When you get into a situation with someone you WANT to calm down, you have many other options than saying it in those words.
The first thing to do is to come down to their level. Telling someone to calm down expresses an air of superiority; it's a subtle act that displays one person has the upper hand over the other.
Instead, adjust YOUR mood for them. Visibly take deep breaths in front of them. Adjust your posture, stop pointing or using hand gestures, and just pause. Do all the things you want them to do, and there's a high likelihood they will follow your lead. We are all sheep like that.
Next, sit down and talk. When people are told to calm down, they're usually standing. This exasperates their emotions.
Grab a seat, invite the person to sit across from you, and ask them to explain more of how they're feeling. This will bring about a catharsis, however small, that aids in de-escalation.

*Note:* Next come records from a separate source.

Lemma imagesPost_then_get_witness :
  ∃ fp base,
    ({[ "fingerprint" := "1f8b00"; "size" := "3" ]} : gmap string string)
      !! "fingerprint" = Some fp
    ∧ dbImageGet (db (daemon "ext4")) fp false = inl NoSuchObject
    ∧ dbImageGet (db (imagesPost tools (daemon "ext4")
                        (upload [x1f; x8b; x00])).1) fp false = inr base
    ∧ BaseFingerprint base = fp
    ∧ ({[ "fingerprint" := "1f8b00"; "size" := "3" ]} : gmap string string)
        !! "size" = Some (pretty (BaseSize base))
    ∧ BaseUploadDate base = now tools.
Proof.
  apply (imagesPost_then_get tools (daemon "ext4")
           (imagesPost tools (daemon "ext4") (upload [x1f; x8b; x00])).1
           (upload [x1f; x8b; x00])
           {[ "fingerprint" := "1f8b00"; "size" := "3" ]}).
  vm_compute. reflexivity.
Defined.

(** *** An upload that is refused *)

Lemma refused_bind {A B} (c : Job A) (k : A → Job B) (d : Daemon) :
  calm c d →
  (∀ d1 a, c d = (d1, inr a) → refused (k a) d1) →
  refused (c ≫= k) d.
Proof.
  unfold calm, refused, mbind, Prog_bind, bind. intros Hcalm Hk.
  destruct (c d) as [d1 [[e | msg] | a]]; [eauto | | eauto].
  by destruct (Hcalm d1 msg).
Qed.

Lemma refused_now {A B} (c : Job A) (k : A → Job B) (d : Daemon) :
  refused c d → refused (c ≫= k) d.
Proof.
  unfold refused, mbind, Prog_bind, bind. intros (d' & e & ->). eauto.
Qed.

Lemma refused_defer {A} (f : Daemon → Daemon) (body : Job A) (d : Daemon) :
  refused body d → refused (defer f body) d.
Proof. unfold refused, defer. intros (d' & e & ->). eauto. Qed.

Lemma refused_fail {A} (e : error) (d : Daemon) : refused (fail e : Job A) d.
Proof. unfold refused. cbn. eauto. Qed.

Lemma calm_temporary (n : node) (dir pfx : string) (d : Daemon) :
  calm (temporary n dir pfx) d.
Proof. unfold calm, temporary. intros d' msg. by repeat case_match. Qed.

Lemma calm_effect (f : Daemon → Daemon) (d : Daemon) : calm (effect f) d.
Proof. by intros d' msg. Qed.

Lemma calm_check (f : Daemon → Daemon * option error) (d : Daemon) :
  calm (check f) d.
Proof. unfold calm, check. intros d' msg. by repeat case_match. Qed.

Lemma calm_NextPart (ps : list part) (d : Daemon) : calm (NextPart ps) d.
Proof. unfold calm, NextPart. intros d' msg. by case_match. Qed.

Lemma NextPart_inr (ps rest : list part) (p : part) (d d' : Daemon) :
  NextPart ps d = (d', inr (p, rest)) → ps = p :: rest.
Proof. unfold NextPart. destruct ps; [done |]. by intros [= -> -> ->]. Qed.

Lemma checkFingerprint_refused (r : Request) (fingerprint : string)
    (d : Daemon) :
  Header_Get r "X-LXD-fingerprint" ≠ "" →
  fingerprint ≠ Header_Get r "X-LXD-fingerprint" →
  refused (checkFingerprint r fingerprint) d.
Proof.
  intros Hset Hother. unfold checkFingerprint.
  rewrite !bool_decide_eq_false_2 by done. apply refused_fail.
Qed.

Lemma getImgPostInfo_refused (T : Tools) (r : Request) (builddir : string)
    (d : Daemon) :
  json_Decode T (Body r) = None →
  Header_Get r "X-LXD-fingerprint" ≠ "" →
  sha256 T (Body r) ≠ Header_Get r "X-LXD-fingerprint" →
  (∀ boundary p1 p2 rest,
     parts T (Body r) boundary = p1 :: p2 :: rest →
     sha256 T (content p1 ++ content p2) ≠ Header_Get r "X-LXD-fingerprint") →
  refused (getImgPostInfo T r builddir) d.
Proof.
  intros Hjson Hset Hraw Hparts. unfold getImgPostInfo, TempFile.
  apply refused_bind; [apply calm_temporary |]. intros d1 post _.
  apply refused_defer.
  apply refused_bind; [apply calm_effect |]. intros d2 [] _.
  rewrite Hjson.
  destruct (match ParseMediaType T (Header_Get r "Content-Type") with
            | inl _ => _ | inr x => x end) as [ctype ctypeParams].
  apply refused_bind; [apply calm_temporary |]. intros d3 imageTarf _.
  apply refused_now.
  destruct (decide (ctype = "multipart/form-data")) as [_ | _].
  - apply refused_bind; [apply calm_temporary |]. intros d4 rootfsTarf _.
    apply refused_bind; [apply calm_NextPart |].
    intros d5 [part1 mr] Hfirst%NextPart_inr.
    destruct (negb (bool_decide (FormName part1 = "metadata")));
      [apply refused_fail |].
    apply refused_bind; [apply calm_effect |]. intros d6 [] _.
    apply refused_bind; [apply calm_NextPart |].
    intros d7 [part2 others] ->%NextPart_inr.
    destruct (negb (bool_decide (FormName part2 = "rootfs")));
      [apply refused_fail |].
    apply refused_bind; [apply calm_effect |]. intros d8 [] _.
    apply refused_now, checkFingerprint_refused; [done |].
    by apply (Hparts _ _ _ _ Hfirst).
  - apply refused_bind; [apply calm_effect |]. intros d4 [] _.
    by apply refused_now, checkFingerprint_refused.
Qed.

(** X19: an upload in the body whose [X-LXD-fingerprint] header differs
    from the digest of what was sent is answered with an error, neither
    with success nor with a panic, and the database is left as it was. *)
Theorem mismatched_fingerprint_is_refused (T : Tools) (d : Daemon)
    (r : Request) :
  json_Decode T (Body r) = None →
  Header_Get r "X-LXD-fingerprint" ≠ "" →
  sha256 T (Body r) ≠ Header_Get r "X-LXD-fingerprint" →
  (∀ boundary p1 p2 rest,
     parts T (Body r) boundary = p1 :: p2 :: rest →
     sha256 T (content p1 ++ content p2) ≠ Header_Get r "X-LXD-fingerprint") →
  db (imagesPost T d r).1 = db d
  ∧ ∃ e, (imagesPost T d r).2 = Returned (SmartError e)
         ∨ (imagesPost T d r).2 = Returned (InternalError e).
Proof.
  intros Hjson Hset Hraw Hparts. unfold imagesPost.
  pose proof (MkdirAll_same (VarPath ["images"]) d) as H0.
  destruct (MkdirAll (VarPath ["images"]) d) as [d0 [e |]]; [by eauto |].
  pose proof (temporary_same Directory (VarPath ["images"]) "lxd_build_" d0)
    as H1.
  pose proof (calm_temporary Directory (VarPath ["images"]) "lxd_build_" d0)
    as Hcalm.
  unfold moves in H1. unfold calm in Hcalm. fold TempDir in H1, Hcalm.
  destruct (TempDir (VarPath ["images"]) "lxd_build_" d0)
    as [d1 [[e | msg] | builddir]].
  - cbn [fst snd] in *. unfold same_db in *. split; [congruence | eauto].
  - by destruct (Hcalm d1 msg).
  - destruct (getImgPostInfo_refused T r builddir d1 Hjson Hset Hraw Hparts)
      as (d2 & e & Hrun).
    pose proof (getImgPostInfo_same T r builddir d1) as H2.
    unfold moves in H2. rewrite Hrun in H2.
    unfold defer, mbind, Prog_bind, bind. rewrite Hrun.
    cbn [fst snd] in *. unfold same_db in *. split; [| eauto].
    rewrite (removeImgWorkdir_same builddir d2). congruence.
Qed.

Lemma mismatched_fingerprint_is_refused_witness :
  db (imagesPost tools (daemon "ext4") (upload_as "abcd" [x1f; x8b; x00])).1
  = db (daemon "ext4")
  ∧ ∃ e,
      (imagesPost tools (daemon "ext4") (upload_as "abcd" [x1f; x8b; x00])).2
      = Returned (SmartError e)
      ∨ (imagesPost tools (daemon "ext4")
           (upload_as "abcd" [x1f; x8b; x00])).2
        = Returned (InternalError e).
Proof.
  apply (mismatched_fingerprint_is_refused tools (daemon "ext4")
           (upload_as "abcd" [x1f; x8b; x00]));
    [reflexivity | vm_compute; discriminate | vm_compute; discriminate
    | intros boundary p1 p2 rest; discriminate].
Defined.

(** *** What an upload leaves in place *)

#[local] Instance keeps_rows_preorder : PreOrder keeps_rows.
Proof.
  split.
  - by intros d.
  - intros d1 d2 d3 (Ha & Hi & Hp) (Ha' & Hi' & Hp'). repeat split.
    + congruence.
    + by etrans.
    + by etrans.
Qed.

Lemma same_keeps (d d' : Daemon) : same_db d d' → keeps_rows d d'.
Proof. unfold same_db, keeps_rows. by intros ->. Qed.

Lemma moves_same_keeps {A} (c : Job A) (d : Daemon) :
  moves same_db c d → moves keeps_rows c d.
Proof. apply same_keeps. Qed.

Lemma dbInsertImage_keeps (T : Tools) (fp fname : string)
    (sz public arch : Z) (creationDate expiryDate : Z)
    (properties : option (gmap string string)) (d : Daemon) :
  moves keeps_rows
    (dbInsertImage T fp fname sz public arch creationDate expiryDate properties)
    d.
Proof.
  unfold moves, dbInsertImage.
  cbv [mbind Prog_bind bind inspect id fail return_ effect].
  destruct (existsb _ (image_rows (db d))); [done |].
  unfold keeps_rows, image_rows.
  destruct properties as [m |]; [destruct (decide (0 < size m)) |];
    cbn [fst db set_db];
    rewrite ?lookup_insert_eq,
      ?(lookup_insert_ne _ "images_properties" "images_aliases"),
      ?(lookup_insert_ne _ "images_properties" "images"),
      ?(lookup_insert_ne _ "images" "images_aliases"),
      ?(lookup_insert_ne _ "images" "images_properties"),
      ?lookup_insert_eq by done;
    repeat split; try done; apply prefix_app_r; reflexivity.
Qed.

Lemma buildImageFromInfo_keeps (T : Tools) (info : ImageInfo)
    (builddir : string) (d : Daemon) :
  moves keeps_rows (buildImageFromInfo T info builddir) d.
Proof.
  unfold buildImageFromInfo.
  apply (moves_bind keeps_rows);
    [apply moves_same_keeps, buildOtherFs_same |]. intros [] d1 _.
  apply (moves_bind keeps_rows); [apply dbInsertImage_keeps |]. intros [] d2 _.
  apply (moves_bind keeps_rows);
    [apply moves_same_keeps, pullOutImagefiles_same |]. intros [] d3 _.
  apply (moves_ret keeps_rows).
Qed.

Now it's time to add some sentences that will actually help this person calm down. Empathy is key. You want to say things like, "I'm here for you", and "I understand why you're upset".
Even if the person under distress is saying things that are incorrect or logically irrational – it helps nobody to point that out at this minute.
Lastly, ask them what they need. After providing initial support, this puts the onus of the situation back onto the person under distress. They are now tasked with telling you how things can be bettered.
If they say, "I don't know!", that's fine. Just do more listening and let their emotions cool down.
I personally find that when I am stressed or angry, all I need is for someone to take one small job away from me. Absolve me of being responsible for one thing so I can handle the rest.
They say a problem shared is a problem halved. This applies to all states of personal aggravation. Saying "calm down" will never get a person to calm down, but an effort to alleviate them of some of their mental pressures probably will.